Task instructions: With the line containing "Conventions of the model." as the start and the line containing "Import ListNotations." as the end, transcribe that span of the entries below exactly, including both.

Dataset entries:
Content starts

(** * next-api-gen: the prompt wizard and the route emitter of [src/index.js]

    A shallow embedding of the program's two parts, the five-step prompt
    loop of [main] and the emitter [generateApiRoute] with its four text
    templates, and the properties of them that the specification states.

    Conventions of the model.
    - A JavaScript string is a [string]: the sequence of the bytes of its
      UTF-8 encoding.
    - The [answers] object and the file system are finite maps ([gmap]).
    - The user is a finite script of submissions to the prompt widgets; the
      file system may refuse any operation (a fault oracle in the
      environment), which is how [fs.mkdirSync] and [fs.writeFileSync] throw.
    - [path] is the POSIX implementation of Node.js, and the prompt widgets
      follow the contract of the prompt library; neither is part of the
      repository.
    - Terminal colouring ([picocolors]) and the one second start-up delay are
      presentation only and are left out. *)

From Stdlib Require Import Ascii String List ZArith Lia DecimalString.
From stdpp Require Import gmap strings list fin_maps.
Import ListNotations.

Content ends
Content starts

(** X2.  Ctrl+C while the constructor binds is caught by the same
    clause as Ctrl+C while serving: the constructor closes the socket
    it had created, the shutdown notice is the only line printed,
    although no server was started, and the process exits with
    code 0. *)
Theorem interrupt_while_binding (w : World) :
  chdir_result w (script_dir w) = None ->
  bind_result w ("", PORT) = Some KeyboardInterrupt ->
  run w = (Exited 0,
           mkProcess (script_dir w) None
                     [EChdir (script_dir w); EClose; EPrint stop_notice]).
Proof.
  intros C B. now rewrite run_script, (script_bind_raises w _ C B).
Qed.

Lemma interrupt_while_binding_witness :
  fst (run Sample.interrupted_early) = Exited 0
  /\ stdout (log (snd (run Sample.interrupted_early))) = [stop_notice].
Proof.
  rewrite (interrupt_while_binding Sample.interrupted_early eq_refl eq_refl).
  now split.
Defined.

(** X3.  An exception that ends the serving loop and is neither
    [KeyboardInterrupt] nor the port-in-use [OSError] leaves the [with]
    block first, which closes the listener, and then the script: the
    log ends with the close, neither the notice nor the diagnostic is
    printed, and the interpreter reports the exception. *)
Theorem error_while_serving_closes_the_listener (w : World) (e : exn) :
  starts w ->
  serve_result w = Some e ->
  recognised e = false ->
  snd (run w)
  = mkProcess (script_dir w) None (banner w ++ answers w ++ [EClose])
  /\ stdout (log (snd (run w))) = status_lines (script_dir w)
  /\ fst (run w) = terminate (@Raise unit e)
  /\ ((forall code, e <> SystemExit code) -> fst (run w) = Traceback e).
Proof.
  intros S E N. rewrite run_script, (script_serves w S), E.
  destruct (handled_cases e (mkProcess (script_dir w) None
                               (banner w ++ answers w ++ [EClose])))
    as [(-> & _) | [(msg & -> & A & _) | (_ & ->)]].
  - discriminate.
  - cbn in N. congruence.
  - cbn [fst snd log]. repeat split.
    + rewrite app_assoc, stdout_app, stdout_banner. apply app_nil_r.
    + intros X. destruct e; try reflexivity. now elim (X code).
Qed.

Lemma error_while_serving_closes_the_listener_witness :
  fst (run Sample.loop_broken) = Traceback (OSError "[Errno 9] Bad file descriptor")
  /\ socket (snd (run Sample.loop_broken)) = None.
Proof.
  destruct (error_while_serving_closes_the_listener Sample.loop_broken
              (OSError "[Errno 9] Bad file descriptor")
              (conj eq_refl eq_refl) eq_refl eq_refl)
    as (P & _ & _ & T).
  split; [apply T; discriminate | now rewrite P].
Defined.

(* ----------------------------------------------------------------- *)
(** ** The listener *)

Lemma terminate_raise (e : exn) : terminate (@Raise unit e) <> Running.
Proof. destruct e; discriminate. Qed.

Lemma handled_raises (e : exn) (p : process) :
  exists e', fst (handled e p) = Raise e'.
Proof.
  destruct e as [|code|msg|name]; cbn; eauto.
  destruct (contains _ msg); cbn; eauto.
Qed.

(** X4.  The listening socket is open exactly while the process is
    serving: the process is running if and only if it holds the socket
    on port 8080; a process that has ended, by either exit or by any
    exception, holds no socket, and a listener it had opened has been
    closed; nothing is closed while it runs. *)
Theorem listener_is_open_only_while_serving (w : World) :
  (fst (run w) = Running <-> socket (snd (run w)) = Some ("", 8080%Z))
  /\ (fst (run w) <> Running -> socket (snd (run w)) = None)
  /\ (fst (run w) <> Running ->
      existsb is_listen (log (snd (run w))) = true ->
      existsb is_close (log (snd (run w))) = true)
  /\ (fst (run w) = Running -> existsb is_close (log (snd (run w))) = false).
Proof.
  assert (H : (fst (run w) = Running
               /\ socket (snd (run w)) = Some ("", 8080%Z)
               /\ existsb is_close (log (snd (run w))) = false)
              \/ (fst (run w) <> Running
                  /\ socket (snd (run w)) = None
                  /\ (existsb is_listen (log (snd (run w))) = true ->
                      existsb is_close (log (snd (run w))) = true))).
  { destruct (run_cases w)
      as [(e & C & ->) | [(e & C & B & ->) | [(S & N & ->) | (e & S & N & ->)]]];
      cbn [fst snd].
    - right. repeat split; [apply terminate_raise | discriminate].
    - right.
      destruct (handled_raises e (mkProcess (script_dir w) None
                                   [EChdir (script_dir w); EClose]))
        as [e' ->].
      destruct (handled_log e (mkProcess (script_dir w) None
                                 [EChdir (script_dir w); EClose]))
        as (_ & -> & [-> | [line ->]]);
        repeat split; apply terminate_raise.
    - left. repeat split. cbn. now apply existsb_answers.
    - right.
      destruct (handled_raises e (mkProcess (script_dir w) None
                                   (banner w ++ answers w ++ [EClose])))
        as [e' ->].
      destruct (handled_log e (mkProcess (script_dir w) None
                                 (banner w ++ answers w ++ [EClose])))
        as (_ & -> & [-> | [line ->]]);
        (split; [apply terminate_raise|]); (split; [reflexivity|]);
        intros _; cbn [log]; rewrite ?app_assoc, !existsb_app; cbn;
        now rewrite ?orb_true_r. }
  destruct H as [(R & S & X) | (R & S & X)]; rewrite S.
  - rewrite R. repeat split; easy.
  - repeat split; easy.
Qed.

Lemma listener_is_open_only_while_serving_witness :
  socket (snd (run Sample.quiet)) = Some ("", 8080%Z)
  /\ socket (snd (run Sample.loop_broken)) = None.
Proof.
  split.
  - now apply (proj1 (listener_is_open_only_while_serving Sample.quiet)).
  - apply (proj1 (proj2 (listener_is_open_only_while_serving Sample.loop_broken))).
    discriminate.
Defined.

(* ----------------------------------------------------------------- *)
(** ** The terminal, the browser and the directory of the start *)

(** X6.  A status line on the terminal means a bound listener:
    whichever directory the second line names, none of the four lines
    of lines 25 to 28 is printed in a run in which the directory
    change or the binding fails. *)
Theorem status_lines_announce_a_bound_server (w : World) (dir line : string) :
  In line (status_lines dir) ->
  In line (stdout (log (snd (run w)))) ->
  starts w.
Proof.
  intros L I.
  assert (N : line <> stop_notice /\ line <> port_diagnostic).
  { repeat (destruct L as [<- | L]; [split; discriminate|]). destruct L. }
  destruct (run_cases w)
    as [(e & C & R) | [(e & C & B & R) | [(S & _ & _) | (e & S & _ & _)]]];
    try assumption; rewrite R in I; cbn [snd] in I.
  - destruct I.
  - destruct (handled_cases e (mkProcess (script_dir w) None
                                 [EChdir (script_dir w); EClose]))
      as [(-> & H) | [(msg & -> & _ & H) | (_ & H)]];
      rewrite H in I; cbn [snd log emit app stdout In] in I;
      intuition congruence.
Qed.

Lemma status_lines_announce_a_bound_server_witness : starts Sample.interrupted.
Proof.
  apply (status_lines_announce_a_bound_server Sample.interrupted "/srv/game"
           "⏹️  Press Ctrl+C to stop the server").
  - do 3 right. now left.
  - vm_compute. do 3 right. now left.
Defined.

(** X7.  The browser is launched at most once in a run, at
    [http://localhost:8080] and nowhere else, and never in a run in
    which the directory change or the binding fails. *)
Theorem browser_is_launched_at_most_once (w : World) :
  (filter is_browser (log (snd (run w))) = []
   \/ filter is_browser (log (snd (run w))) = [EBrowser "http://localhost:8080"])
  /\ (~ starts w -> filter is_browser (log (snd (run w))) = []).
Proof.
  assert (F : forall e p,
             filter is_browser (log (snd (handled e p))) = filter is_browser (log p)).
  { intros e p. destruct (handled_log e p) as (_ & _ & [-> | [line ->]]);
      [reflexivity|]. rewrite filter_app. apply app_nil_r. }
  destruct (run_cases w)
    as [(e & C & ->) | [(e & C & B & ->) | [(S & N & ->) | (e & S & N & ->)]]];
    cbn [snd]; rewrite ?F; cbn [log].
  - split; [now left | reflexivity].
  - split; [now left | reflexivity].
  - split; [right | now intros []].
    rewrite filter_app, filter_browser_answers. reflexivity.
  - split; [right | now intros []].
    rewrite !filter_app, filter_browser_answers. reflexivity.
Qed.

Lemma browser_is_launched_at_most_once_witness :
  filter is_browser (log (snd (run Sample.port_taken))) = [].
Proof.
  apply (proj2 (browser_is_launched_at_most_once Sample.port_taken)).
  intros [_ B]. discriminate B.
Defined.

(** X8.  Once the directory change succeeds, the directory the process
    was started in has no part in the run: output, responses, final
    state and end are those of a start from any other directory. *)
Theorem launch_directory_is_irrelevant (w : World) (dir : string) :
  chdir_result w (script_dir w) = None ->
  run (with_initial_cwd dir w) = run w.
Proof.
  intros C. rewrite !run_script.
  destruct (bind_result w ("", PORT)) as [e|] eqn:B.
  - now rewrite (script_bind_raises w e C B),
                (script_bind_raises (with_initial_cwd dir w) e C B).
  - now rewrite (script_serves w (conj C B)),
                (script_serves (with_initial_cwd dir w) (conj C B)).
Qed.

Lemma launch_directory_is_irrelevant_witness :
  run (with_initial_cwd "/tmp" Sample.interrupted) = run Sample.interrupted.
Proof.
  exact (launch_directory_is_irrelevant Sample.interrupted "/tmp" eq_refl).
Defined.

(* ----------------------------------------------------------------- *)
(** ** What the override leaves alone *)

Content ends

Exercise result:
    Conventions of the model.
    - A JavaScript string is a [string]: the sequence of the bytes of its
      UTF-8 encoding.
    - The [answers] object and the file system are finite maps ([gmap]).
    - The user is a finite script of submissions to the prompt widgets; the
      file system may refuse any operation (a fault oracle in the
      environment), which is how [fs.mkdirSync] and [fs.writeFileSync] throw.
    - [path] is the POSIX implementation of Node.js, and the prompt widgets
      follow the contract of the prompt library; neither is part of the
      repository.
    - Terminal colouring ([picocolors]) and the one second start-up delay are
      presentation only and are left out. *)

From Stdlib Require Import Ascii String List ZArith Lia DecimalString.
From stdpp Require Import gmap strings list fin_maps.
Import ListNotations.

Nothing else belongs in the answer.